Around 1 p.m. that day Mr. Florez, who is visibly disabled, walked two doors down S. Aberdeen St. for a bag to bring groceries home from the church, as he did every Thursday since his mother is wheelchair-bound. When he saw the police he tried to go back inside his neighbor's house.
The police then jumped out of their car to apprehend Mr. Florez, who kept shouting, "What are you doing to me?" Alerted by his screams, Mr. Florez's neighbors gathered in the yard to plead with the police to stop. A reverend and family friend ran up to the porch while Mr. Florez's younger brother, also mentally retarded, begged them to quit hurting his brother.

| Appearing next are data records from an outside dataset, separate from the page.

(* ===== verification/QueryProps.v ===== *)
(** The engine from text to text: a scene that is added by one request is the
    first of the report that answers the next, and the answer can be parsed; and
    what a device's report in text does is what the report does. *)
From stdpp Require Import gmap strings.
From Stdlib Require Import Ascii.
From S2P Require Import Prelude Heap CString HashTable SceneTimer SceneCond SceneSync SceneData PtrHash PtrRefine PtrProps ActionList CondList CondRefine SceneTruth SceneRefine SceneFire SceneOps SceneEvent OpsRefine OpsProps DelProps ScenePanel SceneList SceneRemove RemoveProps AddProps Json JsonText JsonProps JsonCheck CheckProps SceneCmd SceneDispatch EngineProps CmdProps.

(** * Texts of parsed values are C strings *)

Lemma number_no_nul t : all_chars number_char t = true -> no_nul t = true.
Proof.
  apply all_chars_weaken. intros c Hc. apply negb_true_iff, Z.eqb_neq. intros E.
  assert (c = chr 0) as ->; [|vm_compute in Hc; discriminate Hc]. rewrite <- (char_code_chr c), E. done.
Qed.
Lemma text_f_number d : all_chars number_char (text_f d) = true.
Proof.
  unfold text_f, minus. cbv zeta. rewrite !all_chars_app, digits_number, padded_number. by destruct (d.1 <? 0).
Qed.
Lemma text_f0_number d : all_chars number_char (text_f0 d) = true.
Proof. unfold text_f0, minus. rewrite all_chars_app, digits_number. by destruct (d.1 <? 0). Qed.
Lemma text_e_number d : all_chars number_char (text_e d) = true.
Proof.
  destruct d as [m k]. unfold text_e. cbv zeta. destruct (if _ =? 10000000 then _ else _) as [z z0]. unfold minus. rewrite !all_chars_app, digits_number, !padded_number.
  by destruct (m <? 0), (z0 <? 0).
Qed.
Lemma number_value_no_nul d : no_nul (JSON_number_value_get d) = true.
Proof.
  apply number_no_nul. unfold JSON_number_value_get.
  repeat case_match; first [apply text_number_chars|apply text_f0_number|apply text_e_number|apply text_f_number].
Qed.
Lemma take_no_nul n s : no_nul s = true -> no_nul (str_take n s) = true.
Proof.
  unfold no_nul. revert n. induction s as [|c s IH]; intros [|n] H; try done. cbn [str_take all_chars] in *.
  apply andb_true_iff in H as [-> H]. by apply IH.
Qed.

They watched as police shot three taser wires into Mr. Florez’s back. After three to four minutes of electrical current going through his body, Mr. Florez crumpled, only to be beat further by uniformed police responding to a call for backup. He was cuffed, transported to the hospital and later released. The police filed no charges against him.
Florez's neighbors said the uniformed police who patrol the neighborhood know the man is harmless and leave him alone. Detectives are responsible for the beating, they say, leaving Mr. Florez too scared to go anywhere by himself. Mrs. Florez said she welcomed the filing of the lawsuit because she fears that if the police are not called to account, "he'll be dead soon."
"This is a clear case of excessive force," Mr. Horwitz said. "Tasers are supposed to be an alternative to deadly force, not a cattle prod."